Friday, May 24, 2019

Nikolai Gogol as a Religious Personality


Nikolai Vasilevich Gogol was born in 1809 in the Ukraine. His father was an amateur playwright who had a small estate with a number of serfs. From the ages of 12 to 19, young Gogol attended a boarding school where he became known for his sharp wit and ability to amuse his classmates. After school he worked as a government clerk.

He soon began writing memories of his childhood. His quaint depictions of the Ukrainian countryside marked his style and helped to make him famous. Gogol quickly gained fame and formed a friendship with the influential poet, Aleksandr Pushkin.

Gogol is largely remembered for his realistic characterizations, his rich imagination, and his humorous style. His works include Mirgorod, a collection of short stories including Taras Bulba. Gogol's wit is evident in his short story, The Nose, where a man's nose wanders off around town in a carriage. Gogol's masterpiece is the novel Dead Souls. In this work, a swindler plots to buy from landowners their dead serfs.

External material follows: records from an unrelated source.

(* ---------------------------------------------------------------- *)
(** *** Monthly cleanup *)

(** The sweep of one blob container (the body of the [for container_name]
    loop, lines 639-651): the comparison of the first blob listed raises
    (see [datetime_lt]), before any name is collected. *)
Definition sweep_container (cutoff_datetime : datetime) (container : string) : Py unit :=
  blobs <- gets (blobs_of container) ;;
  blobs_to_delete <- lift_outcome (older_blobs cutoff_datetime blobs) ;;
  for_each blobs_to_delete (delete_blob container) ;;
  logger_info ("Deleted " +:+ pretty (length blobs_to_delete)
               +:+ " old blobs from " +:+ container).

(** [cutoff_date] is the [isoformat()] of a [datetime.utcnow()] shifted by
    a [timedelta]: it carries no offset, [.replace('Z', '+00:00')] leaves it
    as it is and [datetime.fromisoformat] yields a naive datetime. *)
Definition cleanup_old_blobs (cutoff_date : Z) : Py unit :=
  try_except
    (let cutoff_datetime := Naive cutoff_date in
     for_each ["food-images"; "medical-documents"] (sweep_container cutoff_datetime))
    (fun e => logger_error ("Error cleaning up old blobs: " +:+ e)).

(** [current_time.day == 1 and current_time.hour == 2] *)
Definition cleanup_due (t : Z) : bool :=
  bool_decide (Clock.day t = 1) && bool_decide (Clock.hour t = 2).

(** The body of the [if] of [cleanup_old_data] (lines 596-625). *)
Definition cleanup_run (current_time : Z) : Py unit :=
  logger_info "Starting monthly data cleanup" ;;
  let cleanup_cutoff := current_time - Clock.days 730 in
  old_food_items <- gets (fun w => query_older_than cleanup_cutoff (food_container w)) ;;
  for_each old_food_items (delete_item Food) ;;
  let old_medical_cutoff := current_time - Clock.days 1095 in
  old_medical_items <- gets (fun w => query_older_not_critical old_medical_cutoff
                                        (medical_container w)) ;;
  for_each old_medical_items (delete_item Medical) ;;
  cleanup_old_blobs cleanup_cutoff ;;
  logger_info ("Cleanup completed: removed " +:+ pretty (length old_food_items)
               +:+ " food items and " +:+ pretty (length old_medical_items)
               +:+ " medical items").

(** One iteration of the loop of [cleanup_old_data], up to its
    [asyncio.sleep(3600)]. *)
Definition cleanup_old_data_once : Py unit :=
  try_except
    (current_time <- utcnow ;;
     if cleanup_due current_time then cleanup_run current_time else ret tt)
    (fun e => logger_error ("Error in cleanup_old_data: " +:+ e)).
(** C1 (the code departs from the claim): [requestResponses] does not
    raise the round flag, and nothing else does.  Whatever the options
    the server was built with and whatever happened since, among which
    any number of [requestResponses] calls, the flag is false, and a
    participant that connects is written nothing. *)
Theorem requesting_flag_never_raised :
  forall (o : DistributedSetupChannelServerOpts) (t0 : N) (evs : list Event)
         (socket : Socket),
    match constructor o t0 with
    | inl _ => True
    | inr w0 =>
        let w := fst (run w0 evs) in
        requesting (server w) = false
        /\ snd (onConnection w socket) = []
        /\ requesting (server (fst (onConnection w socket))) = false
    end.
Proof.
  intros o t0 evs socket.
  destruct (constructor o t0) as [e|w0] eqn:Hc; [exact I|].
  assert (H0 : requesting (server w0) = false).
  { unfold constructor in Hc.
    destruct (constructor_externalMspIds o); [discriminate|].
    destruct (N.ltb _ _); [|discriminate].
    now injection Hc as <-. }
  pose proof (run_requesting evs w0 H0) as H.
  cbv zeta. unfold onConnection. simpl. rewrite H. auto.
Qed.

(** The failing input of C1: expected identifiers A and B, a call of
    [requestResponses(1000)], then a participant connects. *)
Example late_joiner_is_not_asked :
  let w0 := fresh ["A"; "B"] in
  let w1 := fst (run w0 [RequestResponses (Some 1000%N)]) in
  requesting (server w1) = false
  /\ promiseState w1 0 = Some Pending
  /\ snd (onConnection w1 7) = [].
Proof. repeat split. Qed.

Gogol had a gift for caricature and imaginative invention, influencing many other upcoming writers including Dostoevsky, but was often misunderstood. As he got older, the criticism of his writing from his peers increasingly drained his spirit. Turning to religion, Gogol made a pilgrimage to Jerusalem in 1848. Upon return to Moscow, and under the influence of the priest, Father Konstantinovskii, Gogol subjected himself to a fatal course of fasting and died on the 4th of March, 1852, at the age of forty-two. He dedicated one of his last works to the Divine Liturgy of the Orthodox Church. He lies buried in the Novo Devichy Cemetery in Moscow, Russia.